In the course of freeing Assam from illegal immigration, did the real guarantee of Assam Accord: protection of the locals, get sandwiched between politics, bureaucracy and the public?
This process is unable to identify indigenous Muslims of Assam from Bangladeshi Muslims. The NRC has mixed up one Ali from Bangladesh and one Ali from Assam. This is a serious issue. In out petition, we have written about these modalities. But we are unfortunate that the Supreme Court did not listen to us. The Congress government in 2009, when we submitted the petition, did not listen to us either.

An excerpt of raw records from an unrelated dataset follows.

(** * archlib: the validation engine and its symbol extractors

    A shallow embedding of [archlib/nodes.py], [archlib/validation.py],
    [archlib/parsing/python.py], [archlib/parsing/javascript.py] and of
    [validate] and [run_tests] of [archlib/architecture.py], followed by
    the properties of these functions.

    Conventions of the embedding:
    - a Python [str] is a [string] (its UTF-8 bytes);
    - a Python [dict] is an insertion-ordered association list ([PyDict]);
    - a Python [set] that is only tested for membership is a [gset string];
      the one set that is iterated ([path] in [has_cycle]) keeps its
      insertion order and is listed through the runtime's iteration order;
    - a reference to a Solution inside [requires] is the id of the Solution
      it points to: the checks read nothing but [req.id] through it;
    - every f-string of [validation.py] is one constructor of [error], and
      [message] gives its text;
    - the file system and the Python runtime are a record of observations
      ([World]); the engine runs in a monad that reads it, logs the calls
      to the extractors and may raise;
    - the recursion limit of the interpreter is the number of nested calls
      of [has_cycle] it has room for ([frames]), and what [sys.stdout] can
      encode is a predicate on the printed texts ([encodes]). *)

From Stdlib Require Import String Ascii.
From stdpp Require Import gmap strings list sorting.

Open Scope string_scope.
Open Scope list_scope.

Set Warnings "-register-all,-clear-no-such-hyp".

(** ** Python values used by the constructors *)

Module Py.

(** A value of type [Optional[T]]. *)
Inductive pyopt (T : Type) : Type :=
| PyNone
| PyVal (v : T).
Arguments PyNone {T}.
Arguments PyVal {T} v.

(** Truth value of [None], of a list and of a dict (both kept as lists). *)
Definition truthy {A} (x : pyopt (list A)) : bool :=
  match x with
  | PyVal (_ :: _) => true
  | _ => false
  end.

(** [x or y] *)
Definition py_or {A} (x y : pyopt (list A)) : pyopt (list A) :=
  if truthy x then x else y.

Definition is_none {T} (x : pyopt T) : bool :=
  match x with PyNone => true | PyVal _ => false end.

End Py.
Export Py.

(** ** Insertion-ordered dictionaries *)

Module PyDict.

Definition pydict (V : Type) : Type := list (string * V).

Fixpoint dict_get {V} (k : string) (d : pydict V) : option V :=
  match d with
  | [] => None
  | (k', v) :: d' => if String.eqb k k' then Some v else dict_get k d'
  end.

Definition dict_mem {V} (k : string) (d : pydict V) : bool :=
  match dict_get k d with Some _ => true | None => false end.

(** [d[k] = v]: an existing key keeps its position, a new one goes last. *)
Fixpoint dict_set {V} (k : string) (v : V) (d : pydict V) : pydict V :=
  match d with
  | [] => [(k, v)]
  | (k', v') :: d' =>
      if String.eqb k k' then (k', v) :: d' else (k', v') :: dict_set k v d'
  end.

(** [{key(x): val(x) for x in xs}] *)
Definition dict_comp {A V} (key : A → string) (val : A → V) (xs : list A)
  : pydict V :=
  foldl (λ d x, dict_set (key x) (val x) d) [] xs.

End PyDict.
Export PyDict.

(** ** nodes.py *)

Module Nodes.

Inductive constraint_value : Type :=
| CStr (s : string)
| CNum (n : Z)
| CBool (b : bool).

Record Goal : Type := mkGoal {
  goal_id : string;
  goal_name : string;
  acceptance_test : string;
  goal_description : string
}.

(** The object [Solution.__init__] leaves behind: each optional attribute
    is a slot that could, as far as Python's typing goes, hold [None]. *)
Record SolutionObj : Type := mkSolutionObj {
  so_id : string;
  so_name : string;
  so_satisfies : pyopt (list Goal);
  so_requires : pyopt (list string);
  so_constraints : pyopt (pydict constraint_value);
  so_description : string
}.

Definition Solution_init (id_tag name : string)
    (satisfies : pyopt (list Goal))
    (requires : pyopt (list string))
    (constraints : pyopt (pydict constraint_value))
    (description : string) : SolutionObj :=
  {| so_id := id_tag;
     so_name := name;
     so_satisfies := py_or satisfies (PyVal []);
     so_requires := py_or requires (PyVal []);
     so_constraints := py_or constraints (PyVal []);
     so_description := description |}.

(** A Solution as the checks read it. *)
Record Solution : Type := mkSolution {
  sol_id : string;
  sol_name : string;
  satisfies : list Goal;
  requires : list string;
  constraints : pydict constraint_value;
  sol_description : string
}.

Definition Solution_view (o : SolutionObj) : option Solution :=
  match so_satisfies o, so_requires o, so_constraints o with
  | PyVal s, PyVal r, PyVal c =>
      Some (mkSolution (so_id o) (so_name o) s r c (so_description o))
  | _, _, _ => None
  end.

Record ImplementationObj : Type := mkImplementationObj {
  io_id : string;
  io_name : string;
  io_implements : Solution;
  io_code_files : pyopt (list string);
  io_test_files : pyopt (list string);
  io_must_define : pyopt (pydict (list string));
  io_description : string
}.

Definition Implementation_init (id_tag name : string)
    (implements : Solution)
    (code_files test_files : pyopt (list string))
    (must_define : pyopt (pydict (list string)))
    (description : string) : ImplementationObj :=
  {| io_id := id_tag;
     io_name := name;
     io_implements := implements;
     io_code_files := py_or code_files (PyVal []);
     io_test_files := py_or test_files (PyVal []);
     io_must_define := py_or must_define (PyVal []);
     io_description := description |}.

Record Implementation : Type := mkImplementation {
  impl_id : string;
  impl_name : string;
  implements : Solution;
  code_files : list string;
  test_files : list string;
  must_define : pydict (list string);
  impl_description : string
}.

Definition Implementation_view (o : ImplementationObj) : option Implementation :=
  match io_code_files o, io_test_files o, io_must_define o with
  | PyVal c, PyVal t, PyVal m =>
      Some (mkImplementation (io_id o) (io_name o) (io_implements o) c t m
              (io_description o))
  | _, _, _ => None
  end.

End Nodes.
Export Nodes.

(** ** Errors of the validation engine *)

Module Errors.

(** One constructor per message of [validation.py]. *)
Inductive error : Type :=
| ImplementsUnknown (impl sol : string)
| OrphanedSolution (sol : string)
| SatisfiesUnknown (sol goal : string)
| OrphanedGoal (goal : string)
| UnimplementedSolution (sol : string)
| RequiresUnknown (sol req : string)
| CircularDependency (cycle : list string)
| MissingCodeFile (impl file : string)
| MissingSymbols (impl file : string) (missing : list string)
| ParseFailure (impl file msg : string)
| UndeclaredFile (rel_path : string)
| MissingAcceptanceTest (goal file : string)
| MissingTestFile (impl file : string).

#[export] Instance error_eq_dec : EqDecision error.
Proof. solve_decision. Defined.

(** [repr] of a [str], for the characters that occur in symbol names and
    the usual escapes. *)
Fixpoint repr_escape (q : ascii) (s : string) : string :=
  match s with
  | EmptyString => EmptyString
  | String c s' =>
      let rest := repr_escape q s' in
      if Ascii.eqb c "\"%char then String "\" (String "\" rest)
      else if Ascii.eqb c q then String "\" (String c rest)
      else if Ascii.eqb c "010"%char then String "\" (String "n" rest)
      else if Ascii.eqb c "013"%char then String "\" (String "r" rest)
      else if Ascii.eqb c "009"%char then String "\" (String "t" rest)
      else String c rest
  end.

Fixpoint has_char (c : ascii) (s : string) : bool :=
  match s with
  | EmptyString => false
  | String c' s' => Ascii.eqb c c' || has_char c s'
  end.

Definition squote : ascii := "'"%char.
Definition dquote : ascii := "034"%char.

Definition repr_str (s : string) : string :=
  let q := if has_char squote s && negb (has_char dquote s)
           then dquote else squote in
  String q (repr_escape q s +:+ String q EmptyString).

Definition repr_list (l : list string) : string :=
  "[" +:+ String.concat ", " (map repr_str l) +:+ "]".

Definition arrow : string := " → ".

Definition message (e : error) : string :=
  match e with
  | ImplementsUnknown i s => i +:+ " implements " +:+ s +:+ " which doesn't exist"
  | OrphanedSolution s => s +:+ " satisfies no goals (orphaned solution)"
  | SatisfiesUnknown s g => s +:+ " satisfies " +:+ g +:+ " which doesn't exist"
  | OrphanedGoal g => g +:+ " is not satisfied by any solution (orphaned goal)"
  | UnimplementedSolution s => s +:+ " has no implementation (unimplemented solution)"
  | RequiresUnknown s r => s +:+ " requires " +:+ r +:+ " which doesn't exist"
  | CircularDependency c => "Circular dependency detected: " +:+ String.concat arrow c
  | MissingCodeFile i f => i +:+ ": Missing code file " +:+ f
  | MissingSymbols i f m => i +:+ ": " +:+ f +:+ " missing symbols: " +:+ repr_list m
  | ParseFailure i f msg => i +:+ ": " +:+ f +:+ " - " +:+ msg
  | UndeclaredFile p => "Undeclared code file: " +:+ p +:+ " (not in any Implementation)"
  | MissingAcceptanceTest g f => g +:+ ": Missing acceptance test file " +:+ f
  | MissingTestFile i f => i +:+ ": Missing test file " +:+ f
  end.

End Errors.
Export Errors.

(** ** validation.py: traceability *)

Module Traceability.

In our petition, we have repeatedly stated that there should be a difference between a Bangladeshi Muslim and an Assamese Muslim. We suggested that all those indigenous to Assam should be assessed separately. The verification of their citizenship must not be mixed with those applicants who provide proves of documents from before 1971. This preliminary identification helps in distinguishing communities within the Muslim population. Messing this up is a dangerous sign for the future of Assam.
It has been 10 years since you filed the petition. Where does the NRC exercise stand today?
Being the petitioners of a landmark case, the last 10 years of the NRC hold a special significance in our lives. We don’t want these 10 years to go waste. But how conscious are we about it? Every wants the NRC, but is everyone concerned about getting it done in the right way? Where is the correct verification?
There is a Supreme Court observation dated August 28, 2018 on 10 per cent sample re-verification. That hasn’t discussed properly till now. A lot of illegal immigrants have been included in the NRC. Bangladeshis are working in the NRC offices across the state illegally.
Officials are taking bribe to register names in the NRC. Two officials in Guwahati were caught red-handed taking bribe. Unless and until this re-verification is completed, we don’t have a crystal clear NRC list.